I came upon this statement in a proof I read today and I can't figure out, why the following inequality (at $(*)$) holds:

Let $\nu$ be outer measure on a set $X$, let $\mathcal M:=\{A\subset X|\nu(A)<\infty \}$, let $A,B\in\mathcal M$:

For $D\subset X$ arbitrary the following holds:

$$\nu(D)=\nu(D\cap A)+\nu(D\setminus A)=\nu(D\cap A)+\nu\bigl((D\setminus A)\cap B\bigr)+\nu\bigl((D\setminus A)\setminus B\bigr)\underset{(*)}\ge \nu\bigl(D\cap(A\cup B)\bigr)+\nu\bigl(D\setminus(A\cup B)\bigr)$$

Which means $A\cup B\in \mathcal M$.

Can someone tell me, why $(*)$ holds? As I see it, the sets used before the $\ge$ are equal to the sets on the LHS.

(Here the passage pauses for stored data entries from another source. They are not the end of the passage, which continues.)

(* ===== verification/EventLoop.v ===== *)
(** The client as a state machine: libuv calls one handler at a time, a frame
    captured on the LAN, a datagram of the relay, one of the two timers or a
    packet of the gateway.  The handlers of [LanPlay] and [LanClient] keep the
    invariant [state_ok] and never fault, as long as the frames carry what
    their headers announce. *)
From stdpp Require Import relations.
From S2P Require Import Prelude.
From S2P Require Import NetBytes.
From S2P Require Import Types.
From S2P Require Import Checksum.
From S2P Require Import Packet.
From S2P Require Import Arp.
From S2P Require Import LanClient.
From S2P Require Import LanClientSafety.
From S2P Require Import Ipv4.
From S2P Require Import LanPlay.

Section LanSafety.
Context `{Env}.

(** ** Calls that leave the reassembly table alone *)

Lemma runs_of_keeps {A} (m : IO A) Q : (∀ F, runs (keeps F) m Q) → runs state_ok m Q.
Proof.
  intros Hm w Hw. destruct (Hm (frags (lp w)) w) as (a & w' & E & [? _] & ?); [done|]. by exists a, w'.
Qed.

Lemma runs_gets {A} (f : packet_ctx → IO A) Q :
  (∀ p, pctx_ok p → runs state_ok (f p) Q) → runs state_ok (gets pctx ≫= f) Q.
Proof. intros Hf w Hw. apply (Hf (pctx w)); [apply (cl_pctx _ (st_client _ Hw))|done]. Qed.

Lemma runs_modify_pctx (f : packet_ctx → packet_ctx) :
  (∀ p, pctx_ok p → cache_ok p → pctx_ok (f p) ∧ cache_ok (f p)) →
  runs state_ok (modify (on_pctx f)) (λ _, True).
Proof.
  intros Hf w Hw. destruct (Hf (pctx w)) as [? ?]; [apply (cl_pctx _ (st_client _ Hw))|apply Hw|].
  eexists _, _. split_and!; [done| |done]. by apply (state_ok_pctx w).
Qed.

Lemma runs_sent {A} (m : IO A) (frame : world → list Z) :
  (∀ w, state_ok w → ∃ a w', m w = Ok (a, w') ∧ sent (frame w) w w') → runs state_ok m (λ _, True).
Proof.
  intros Hm w Hw. destruct (Hm w Hw) as (a & w' & E & Hs). exists a, w'.
  split_and!; [done|by eapply sent_state_ok|done].
Qed.

Lemma runs_event e : runs state_ok (modify (log_event e)) (λ _, True).
Proof. intros w Hw. eexists _, _. split_and!; [done| |done]. by destruct Hw. Qed.

Lemma runs_seq {A B} (m : IO A) (n : IO B) Q :
  runs state_ok m (λ _, True) → runs state_ok n Q → runs state_ok (_ ← m; n) Q.
Proof. intros Hm Hn. eapply runs_bind; [exact Hm|by intros]. Qed.

(** ** ARP *)

Lemma runs_arp_set mac ip :
  mac_ok mac → ip_ok ip → runs state_ok (arp_set mac ip) (λ _, True).
Proof.
  intros Hm Hi w Hw. pose proof (st_cache _ Hw) as [Hl Hok].
  unfold arp_set, gets, time, modify, mbind, M_bind.
  change (arp_list (pctx (tick w))) with (arp_list (pctx w)).
  destruct (arp_store _ _ _ _ _) as [l|] eqn:E; (eexists _, _; split_and!; [done| |done]).
  - apply (arp_store_preserves item_ok) in E as [El Hl']; [|done|].
    + apply (state_ok_pctx w); [done| |].
      * destruct (cl_pctx _ (st_client _ Hw)). by constructor.
      * split; [|done]. unfold zlen in *. cbn [arp_list set_arp_list]. lia.
    + destruct Hm, Hi. split; split; cbn [item_ip item_mac]; rewrite ?length_take; try lia; eauto with bytes.
  - by apply tick_state_ok.
Qed.

Lemma runs_arp_has_ip ip : runs state_ok (arp_has_ip ip) (λ _, True).
Proof.
  intros w Hw. unfold arp_has_ip, gets, time, mbind, M_bind.
  destruct (arp_find _ _ _); (eexists _, _; split_and!; [done|by apply tick_state_ok|done]).
Qed.
Lemma uvl_input_spec_witness :
  @uvl_input calm_lwip [69; 0; 7] example_state = Ok (0, after example_state [Ip4Input [[69; 0]; [7]]] 3).
Proof.
  rewrite (proj2 (@uvl_input_spec calm_lwip [69; 0; 7] [2; 1]%nat 69 [0; 7] example_state
    eq_refl ltac:(discriminate) eq_refl eq_refl eq_refl)). reflexivity.
Defined.

Lemma uvl_accept_opens_session_witness :
  ∃ k, @session quiet_lwip [] [] k ∧ sin_port (remote_addr (client k)) = 13330.
Proof.
  destruct (@uvl_accept_opens_session quiet_lwip example_state
    (mk_new_pcb 3 (mk_pcb 16384 0 false) (IPv4 [10; 13; 0; 1]) 80 (IPv4 [10; 13; 2; 3]) 4660)
    [0; 0; 0; 0] [0; 0; 0; 0] (replicate 2048 0) idle_client 0
    (mk_conn (mk_tcp (Some (mk_buf (replicate 2048 0) 0)) None None false false false None None no_addr no_addr 0 0 0) ∅ [] 2)
    [10; 13; 0; 1] [10; 13; 2; 3] eq_refl eq_refl eq_refl ltac:(discriminate) eq_refl eq_refl eq_refl)
    as (k & _ & Hs & _ & Hr & _).
  exists k. split; [exact Hs|]. rewrite Hr. reflexivity.
Defined.

Lemma uvl_start_stop_witness :
  ∃ s1 s2 s3, @start calm_lwip zero_netif example_state = Ok ((0, 0), s1) ∧
    @uvl_close calm_lwip ignore_close (Some 7%positive) s1 = Ok (0, s2) ∧
    uvl_timer_close_cb ignore_close s2 = Ok ((), s3) ∧ the_netif (handle s3) = None.
Proof.
  destruct (@uvl_start_stop calm_lwip zero_netif example_state 1 2 7 eq_refl eq_refl eq_refl eq_refl eq_refl eq_refl eq_refl)
    as (s1 & s2 & s3 & E1 & _ & _ & _ & _ & E2 & E3 & _ & Hn & _).
  exists s1, s2, s3. split_and!; [exact E1|exact E2|exact E3|exact Hn].
Defined.

Definition closed_handle_state : uvl_state := mk_uvl_state (mk_uvl true true None None None None 0 false) true [] 0.

Lemma uvl_close_twice_witness :
  ∃ s1 s2, @uvl_close calm_lwip ignore_close (Some 7%positive) closed_handle_state = Ok (0, s1) ∧
    @uvl_close calm_lwip ignore_close (Some 7%positive) s1 = Ok (0, s2) ∧
    hevents s2 = [TimerStop; TimerClose; TimerStop; TimerClose].
Proof. exact (@uvl_close_twice calm_lwip closed_handle_state 7 eq_refl eq_refl eq_refl). Defined.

This might not even be a difficult question, but I don't see why.

(As context: This is part of a proof to show $\mathcal M$ is a $\sigma$-Algebra)

Answer 1

It follows by these:

• $D\cap (A\cup B)\,=\,(D\cap A)\cup(D\cap B)\,=\,(D\cap A)\cup ((D\setminus A)\cap B)$,
• and hence $ \nu(D\cap (A\cup B))\ \le\ \nu(D\cap A)+\nu((D\setminus A)\cap B)$
• $D\setminus(A\cup B)=(D\setminus A)\setminus B\,$.